Following refitting and exercises with battleship , Trutta got underway on 2 June in company with . She weathered a typhoon before arriving on lifeguard station on 7 June. That day, while standing lifeguard duty for air strikes on Kobe, the submarine rescued a downed Army aviator who had been adrift in a small rubber boat for nearly a week and, the day before, had also weathered the typhoon.

As air raids against the cities of the Japanese homeland intensified, Trutta manned a lifeguard station south of Kyushu, made patrols just off Bungo Suido, and conducted visual and photo reconnaissance of Tori Shima, approaching to within about one mile (1.6 km) of the island. On 21 June, she departed Bungo Suido to join a coordinated attack group (wolfpack) "Street's Sweepers" patrolling the Yellow and East China Seas. She conducted patrols west of Tsushima Strait and then fired a few diversionary rounds of five-inch (127 mm) fire on Hiradoshima before moving west to take up patrol along the southwest coast of Korea. On 1 July, her persistence paid off when, after pursuing a sailing vessel, she discovered a fleet of schooners. Working quickly to take advantage of surprise and to prevent the ships from fleeing to nearby shallow water, Trutta sank seven of the three- and four-masted schooners in a four-hour action. Crew members boarded and searched two of the vessels and put the schooner crews in lifeboats before destroying the ships.

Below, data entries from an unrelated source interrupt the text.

(* ===== verification/Operations.v ===== *)
(** * The operation coordinator: [operations.go]

    Heavy work (pings, refreshes, updates) runs one operation at a time.  The
    coordinator is a queue, the operation being executed, and the keys of the
    deduplicated operations.  Every critical section of [c.mu] is a Definition
    on [operationCoordinator], and [op_step] lets the callers of [Run], the
    worker, the stall watcher and the cancelling handlers take them in any
    order.

    An operation is identified by the number [nextOperationID] gave it.  A
    caller's context is the set [oc_cancelled] of operations whose context is
    done; a result sent on [op.done] is an entry of [oc_results]. *)

From S2P Require Import Prelude GoStrings.

#[local] Open Scope Z_scope.

(** ** Data *)

Definition defaultStallLimit : Duration := 90 * Second.

Record operationRequest := mkRequest {
  rq_Kind : string;
  rq_Title : string;
  rq_Source : string;
  rq_DedupeKey : string;
  rq_Cancellable : bool;
  rq_StallLimit : Duration
}.

#[export] Instance operationRequest_eta : Eta operationRequest := fun r =>
  mkRequest (rq_Kind r) (rq_Title r) (rq_Source r) (rq_DedupeKey r) (rq_Cancellable r)
    (rq_StallLimit r).

Record operationProgress := mkProgress {
  pg_Done : Z;
  pg_Total : Z;
  pg_Current : string;
  pg_Message : string
}.

Record operationView := mkView {
  ov_ID : nat;
  ov_Kind : string;
  ov_Title : string;
  ov_Source : string;
  ov_State : string;
  ov_Done : Z;
  ov_Total : Z;
  ov_Progress : Z;
  ov_Current : string;
  ov_Message : string;
  ov_Cancellable : bool;
  ov_CancelRequested : bool;
  ov_StartedAt : Time;
  ov_UpdatedAt : Time;
  ov_QueuedAt : Time
}.

#[export] Instance operationView_eta : Eta operationView := fun v =>
  mkView (ov_ID v) (ov_Kind v) (ov_Title v) (ov_Source v) (ov_State v) (ov_Done v) (ov_Total v)
    (ov_Progress v) (ov_Current v) (ov_Message v) (ov_Cancellable v) (ov_CancelRequested v)
    (ov_StartedAt v) (ov_UpdatedAt v) (ov_QueuedAt v).

Record queuedOperation := mkQueued { qo_view : operationView; qo_req : operationRequest }.

#[export] Instance queuedOperation_eta : Eta queuedOperation := fun o =>
  mkQueued (qo_view o) (qo_req o).

Definition qo_id (op : queuedOperation) : nat := ov_ID (qo_view op).
Definition qo_key (op : queuedOperation) : string := rq_DedupeKey (qo_req op).

Inductive op_error :=
| OpCancelled
| OpStalled (limit : Duration)
| OpContext
| OpFailed (e : string).

(** [oc_taken] is the operation the worker has taken off the queue and not yet
    made active; [oc_stop] tells that its run context was cancelled. *)
Record operationCoordinator := mkOC {
  oc_queue : list queuedOperation;
  oc_taken : option queuedOperation;
  oc_active : option queuedOperation;
  oc_stop : bool;
  oc_dedupe : gset string;
  oc_next : nat;
  oc_cancelled : gset nat;
  oc_results : list (nat * option op_error)
}.

#[export] Instance operationCoordinator_eta : Eta operationCoordinator := fun c =>
  mkOC (oc_queue c) (oc_taken c) (oc_active c) (oc_stop c) (oc_dedupe c) (oc_next c)
    (oc_cancelled c) (oc_results c).

Definition newOperationCoordinator : operationCoordinator := mkOC [] None None false ∅ 1 ∅ [].

(** ** Queueing *)

(** The defaults [Run] fills in. *)
Definition fill_request (req : operationRequest) : operationRequest :=
  let source := if bool_decide (rq_Source req = "") then "manual" else rq_Source req in
  let limit := if rq_StallLimit req <=? 0 then defaultStallLimit else rq_StallLimit req in
  let key := if bool_decide (rq_DedupeKey req = "") && bool_decide (source = "background")
             then rq_Kind req else rq_DedupeKey req in
  mkRequest (rq_Kind req) (rq_Title req) source key (rq_Cancellable req) limit.

Definition new_operation (id : nat) (req : operationRequest) (now : Time) : queuedOperation :=
  mkQueued (mkView id (rq_Kind req) (rq_Title req) (rq_Source req) "queued" 0 0 0 ""
              "Ожидает запуска" (rq_Cancellable req) false zero_time now now) req.

(** The first half of [Run]: the operation's number, or [None] when an equal
    one is already there and [Run] returns at once. *)
Definition enqueue (req : operationRequest) (now : Time) (c : operationCoordinator)
  : option nat * operationCoordinator :=
  let req := fill_request req in
  let op := new_operation (oc_next c) req now in
  if negb (bool_decide (rq_DedupeKey req = "")) && bool_decide (rq_DedupeKey req ∈ oc_dedupe c)
  then (None, c <| oc_next ::= S |>)
  else
    (Some (oc_next c),
     mkOC (oc_queue c ++ [op]) (oc_taken c) (oc_active c) (oc_stop c)
       (if bool_decide (rq_DedupeKey req = "") then oc_dedupe c
        else {[rq_DedupeKey req]} ∪ oc_dedupe c)
       (S (oc_next c)) (oc_cancelled c) (oc_results c)).

Definition finishQueuedLocked (op : queuedOperation) (dedupe : gset string) : gset string :=
  if bool_decide (qo_key op = "") then dedupe else dedupe ∖ {[qo_key op]}.

(** Takes the first operation satisfying [p] out of a queue. *)
Fixpoint remove_first (p : queuedOperation -> bool) (queue : list queuedOperation)
  : option (queuedOperation * list queuedOperation) :=
  match queue with
  | [] => None
  | op :: rest =>
      if p op then Some (op, rest)
      else match remove_first p rest with
           | Some (found, rest) => Some (found, op :: rest)
           | None => None
           end
  end.

Definition removeQueued (id : nat) (c : operationCoordinator) : bool * operationCoordinator :=
  match remove_first (fun op => (qo_id op =? id)%nat) (oc_queue c) with
  | Some (op, rest) =>
      (true, c <| oc_queue := rest |> <| oc_dedupe ::= finishQueuedLocked op |>)
  | None => (false, c)
  end.

(** The second half of [Run] when the caller's context is done: an operation
    still queued is withdrawn with the context's error. *)
Definition withdraw (id : nat) (c : operationCoordinator) : operationCoordinator :=
  if bool_decide (id ∈ oc_cancelled c) then
    match removeQueued id c with
    | (true, c) => c <| oc_results ::= fun l => l ++ [(id, Some OpContext)] |>
    | (false, c) => c
    end
  else c.

(** ** The worker *)

Definition is_manual (op : queuedOperation) : bool :=
  negb (bool_decide (rq_Source (qo_req op) = "background")).

(** What [next] picks: the first operation that is not maintenance, else the
    first. *)
Definition pick (queue : list queuedOperation) : option (queuedOperation * list queuedOperation) :=
  match remove_first is_manual queue with
  | Some r => Some r
  | None => remove_first (fun _ => true) queue
  end.

(** The loop of [next]; the fuel is the length of the queue, which every turn
    shortens. *)
Fixpoint next_loop (fuel : nat) (cancelled : gset nat) (queue : list queuedOperation)
    (dedupe : gset string) (results : list (nat * option op_error))
  : option queuedOperation * list queuedOperation * gset string * list (nat * option op_error) :=
  match fuel with
  | O => (None, queue, dedupe, results)
  | S fuel =>
      match pick queue with
      | None => (None, queue, dedupe, results)
      | Some (op, rest) =>
          if bool_decide (qo_id op ∈ cancelled)
          then next_loop fuel cancelled rest (finishQueuedLocked op dedupe)
                 (results ++ [(qo_id op, Some OpContext)])
          else (Some op, rest, dedupe, results)
      end
  end.

Definition next (c : operationCoordinator) : operationCoordinator :=
  let '(op, queue, dedupe, results) :=
    next_loop (length (oc_queue c)) (oc_cancelled c) (oc_queue c) (oc_dedupe c) (oc_results c) in
  mkOC queue op (oc_active c) (oc_stop c) dedupe (oc_next c) (oc_cancelled c) results.

Definition executeBegin (now : Time) (c : operationCoordinator) : operationCoordinator :=
  match oc_taken c with
  | Some op =>
      let op := op <| qo_view ::= fun v =>
        v <| ov_State := "running" |> <| ov_Message := "Выполняется" |>
          <| ov_StartedAt := now |> <| ov_UpdatedAt := now |> |> in
      c <| oc_taken := None |> <| oc_active := Some op |>
        <| oc_stop := bool_decide (qo_id op ∈ oc_cancelled c) |>
  | None => c
  end.

(** What the operation's function returned. *)
Inductive fn_result := FnOk | FnCanceled | FnFailed (e : string).

Definition executeEnd (r : fn_result) (c : operationCoordinator) : operationCoordinator :=
  match oc_active c with
  | Some op =>
      let err :=
        if bool_decide (ov_State (qo_view op) = "stalled")
        then Some (OpStalled (rq_StallLimit (qo_req op)))
        else match r with
             | FnOk => None
             | FnCanceled => Some OpCancelled
             | FnFailed e => Some (OpFailed e)
             end in
      mkOC (oc_queue c) (oc_taken c) None false (finishQueuedLocked op (oc_dedupe c)) (oc_next c)
        (oc_cancelled c) (oc_results c ++ [(qo_id op, err)])
  | None => c
  end.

On 6 July, while patrolling the southern approaches to Daito Wan, she came upon a tug towing three schooners, quickly dispatched the tug and two of its tows with five-inch (127 mm) fire, and left the third in flames. She continued patrolling along the Korean coast until the afternoon of 12 July when she departed the area and set her course for the Marianas.

==End of hostilities==

She arrived at Guam on 18 July, underwent refitting by , and then got underway on 12 August for her third patrol. Before Trutta arrived in her assigned area, she received official word that peace negotiations had obviated continuing her patrol; the submarine set a northeast course. She arrived at Midway on 24 August and two days later headed home via Pearl Harbor and the Panama Canal. After calls at New Orleans and other gulf and east-coast ports, she arrived at New London early in January 1946 and reported to the Sixth Fleet for inactivation. By March 1946, she had been placed out of commission. She remained in the Reserve Fleet until 1951 when she was reactivated at New London. Recommissioned in March 1951, she operated out of that port until 4 May 1952 when she was again decommissioned, this time at Charleston. Following conversion to a "Guppy II A" submarine, she was recommissioned on 2 January 1953 and joined Submarine Squadron 4 at Key West.

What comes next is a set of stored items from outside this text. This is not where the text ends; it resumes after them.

(** Several sets are asked as if each address were looked up in each of them. *)
Theorem AnyMatch_many_exists ms ips :
  all_built ms -> Forall (fun ip => Forall IPMatch.is_byte ip) ips ->
  AnyMatch_many ms ips = existsb (Match_many ms) ips.
Proof using Laws.
  intros Hms Hb. unfold AnyMatch_many. destruct ips as [|ip0 [|ip1 ips0]]; [done|cbn; by rewrite orb_false_r|].
  set (ips := ip0 :: ip1 :: ips0) in *. clearbody ips.
  enough (H : forall buckets, (forall k, k ∈ buckets -> witnessed ms k) -> many_loop ms buckets ips = existsb (Match_many ms) ips)
    by (apply H; intros k Hk; by apply elem_of_nil in Hk).
  induction Hb as [|ip ips Hip Hb IH]; intros buckets Hw; [done|]. cbn [many_loop existsb].
  destruct (prefixKeyFromIP ip) as [key|] eqn:Hk.
  - destruct (proj1 (key_iff ip)) as [x Hx]; [by exists key|].
    destruct (many_sets_valid ms ms ip key x Hms ltac:(done) Hk Hx Hip buckets 0) as [E1 E2]; [intros; by apply Hw|intros _; apply Hw| |by left|].
    { intros E. exfalso. pose proof (key_head _ _ Hk). lia. }
    unfold Match_many at 1. rewrite Hx. destruct (many_sets ms buckets 0 ip) as [found buckets'] eqn:Em. cbn [fst snd] in *.
    rewrite E1. destruct (existsb _ ms) eqn:Ex; [done|]. apply IH. intros k Hkk.
    destruct (E2 k Hkk) as [Hin| ->]; [by apply Hw|]. exists ip, x. split_and!; [done..|].
    apply Forall_forall. intros m Hm. destruct (matchAddr m x) eqn:E; [|done].
    rewrite <- Ex. symmetry. apply existsb_exists. exists m. split; [by apply list_elem_of_In|done].
  - assert (Hx : FromStdIP ip = None).
    { destruct (FromStdIP ip) eqn:E; [|done]. destruct (proj2 (key_iff ip)) as [k Hk']; [by eexists|]. congruence. }
    unfold Match_many at 1. rewrite Hx. cbn [orb].
    destruct (many_sets_invalid ms ip Hk Hx buckets 0) as [E1 E2]. destruct (many_sets ms buckets 0 ip) as [found buckets'].
    cbn [fst snd] in *. subst. by apply IH.
Qed.
End Addresses.

Definition two_sets : list HeuristicIPMatcher :=
  [office_matcher;
   match createFrom [([100; 64; 0; 0], 10)] with Some s => mkIPMatcher s true | None => office_matcher end].
(* ===== verification/Subscriptions.v ===== *)
(** * Subscriptions: [subscriptions.go]

    What the manager does with a provider's document: which entries become
    servers, which are counted as excluded, how the user's choices survive a
    refresh, and how an old [subscriptions.json] is migrated.

    Parameters: [SubscriptionCodec] is [encoding/json] on the Xray JSON shape;
    the HTTP exchange of [fetchSubscriptionWithClientContext] is what
    [client.Do] and [io.ReadAll] return. *)

From Stdlib Require Import Ascii.
From S2P Require Import Prelude GoStrings Encoding Settings Servers Config.

(** ** Explicit choices *)

Definition containsServerID (ids : list string) (id : string) : bool :=
  existsb (fun d => bool_decide (d = id)) ids.

Definition setServerIDState (ids : list string) (id : string) (present : bool)
  : list string * bool :=
  let '(next, found) :=
    foldl (fun '(next, found) disabledID =>
      if bool_decide (disabledID = id)
      then (if present then next ++ [disabledID] else next, true)
      else (next ++ [disabledID], found)) ([], false) ids in
  (if present && negb found then next ++ [id] else next,
   (present && negb found) || (negb present && found)).

Definition serverDisabled (s : Subscription) (id : string) : bool :=
  containsServerID (sub_DisabledServerIDs s) id.

Definition setServerDisabled (s : Subscription) (id : string) (disabled : bool) : Subscription :=
  s <| sub_DisabledServerIDs ::= fun ids => (setServerIDState ids id disabled).1 |>.

Definition serverDisabledInSubscriptions (subs : list Subscription) (id : string) : bool :=
  let holders := filter (fun s => id ∈ sv_ID <$> sub_Servers s) subs in
  negb (bool_decide (holders = [])) &&
  forallb (fun s => sub_Disabled s || serverDisabled s id) holders.

Definition enabledSubscriptionServers (s : Subscription) : list VLESSServer :=
  if sub_Disabled s then []
  else filter (fun srv => serverDisabled s (sv_ID srv) = false) (sub_Servers s).

(** ** What a refresh keeps *)

Definition preserved_id (previous : Subscription) (fresh : list VLESSServer) (id : string)
  : option string :=
  let old := find_by_id id (sub_Servers previous) in
  candidate ← list_find (fun c => (bool_decide (sv_ID c = id) ||
      match old with Some o => sameCatalogServer o c | None => false end) = true) fresh;
  Some (sv_ID candidate.2).

Definition preserveSubscriptionOptions (fresh previous : Subscription) : Subscription :=
  fresh <| sub_Disabled := sub_Disabled previous |>
        <| sub_DisabledServerIDs ::= fun ids =>
             ids ++ omap (preserved_id previous (sub_Servers fresh))
                      (sub_DisabledServerIDs previous) |>.
(* ===== verification/Selection.v ===== *)
(** * Measuring and choosing servers: the selection part of [api.go] and
      [ping.go]

    One probe of a server is the engine's business: its outcome is a
    parameter.  What a batch of probes becomes (results of physical endpoints,
    of logical profiles, the shared cache), which server is chosen from it in
    the two selection modes, and how the choice is committed to memory and to
    disk is modelled in full.  [sort.Slice] is a parameter with its documented
    law. *)

From Stdlib Require Import Ascii.
From S2P Require Import Prelude GoStrings Settings Servers Config Subscriptions.

#[local] Open Scope Z_scope.

Record PingResult := mkPing {
  pr_ServerID : string;
  pr_ServerName : string;
  pr_Address : string;
  pr_Port : Z;
  pr_Protocol : string;
  pr_LatencyMS : Z;
  pr_Error : string;
  pr_Incompat : bool;
  pr_CheckedAt : Time;
  pr_SelectedMemberID : string
}.
#[export] Instance PingResult_eta : Eta PingResult := fun r =>
  mkPing (pr_ServerID r) (pr_ServerName r) (pr_Address r) (pr_Port r) (pr_Protocol r)
    (pr_LatencyMS r) (pr_Error r) (pr_Incompat r) (pr_CheckedAt r) (pr_SelectedMemberID r).

(** The zero value a Go map yields for a missing key: its latency is 0. *)
Definition zeroPingResult : PingResult := mkPing "" "" "" 0 "" 0 "" false zero_time "".

(** The result of a server that has not answered. *)
Definition unansweredResult (srv : VLESSServer) (now : Time) : PingResult :=
  mkPing (sv_ID srv) (sv_Name srv) (sv_Address srv) (sv_Port srv) (describeProtocol srv) (-1) ""
    false now "".

(** ** Probing *)

(** [Skipped]: the batch was cancelled before this probe began. *)
Inductive probe_outcome :=
| Skipped
| ProbeFailed (err : string)
| Answered (ms : Z).

Definition pingOne (srv : VLESSServer) (now : Time) (o : probe_outcome) : PingResult :=
  match o with
  | Skipped => unansweredResult srv now
  | ProbeFailed e => unansweredResult srv now <| pr_Error := e |>
  | Answered ms => unansweredResult srv now <| pr_LatencyMS := ms |>
  end.

Definition containsServerGroup (servers : list VLESSServer) : bool :=
  existsb (fun s => negb (bool_decide (length (sv_Members s) = O))) servers.

(** [fmt.Sprintf("%s:%d|%s|%s|%s", ...)]. *)
Definition endpointKey (m : VLESSServer) : string :=
  if bool_decide (sv_ID m = "") then
    sv_Address m +:+ ":" +:+ pretty (sv_Port m) +:+ "|" +:+ sv_UUID m +:+ "|" +:+ sv_Network m
      +:+ "|" +:+ sv_Security m
  else sv_ID m.

Definition expand (srv : VLESSServer) : list VLESSServer :=
  match sv_Members srv with [] => [srv] | ms => ms end.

==Post World War II U.S. service==

For the next 19 years, she operated out of Key West, plying the Atlantic, the Caribbean, and the Gulf of Mexico. During this period, she also made six deployments to the Mediterranean. She assisted in the evaluation of new weapon systems, including electronic counter-measure equipment; served as an antisubmarine warfare training target; trained naval reserves; and participated in fleet exercises. Shortly after her transfer to Squadron 12 on 1 August 1959, she rescued five Cuban refugees who had been adrift in a rubber boat for two days. Still homeported at Key West, she continued her duties through the 1960s, breaking routine with goodwill visits to American and Mediterranean ports, and earning a number of Battle Efficiency "E's." Moored at Key West in November 1969, she celebrated the 25th anniversary of her first commissioning.

==Transfer to Turkish Navy==

Her long career with the United States Navy drew to its close in 1972. In June of that year, she trained a turnover crew of the Turkish Navy, and the veteran submarine was decommissioned on 1 July and turned over to the Navy of the Republic of Turkey. She was renamed TCG Cerbe (S 340) (the Turkish name of the island of Djerba, in reference to the 1560 Battle of Djerba). Trutta was struck from the Naval Vessel Register on that same day.

The Turkish Navy decommissioned Cerbe on 23 July 1999 at the Gölcük Navy Yard. Today, her sail is preserved as a memorial to Turkish submariners.

Trutta received two battle stars for World War II service.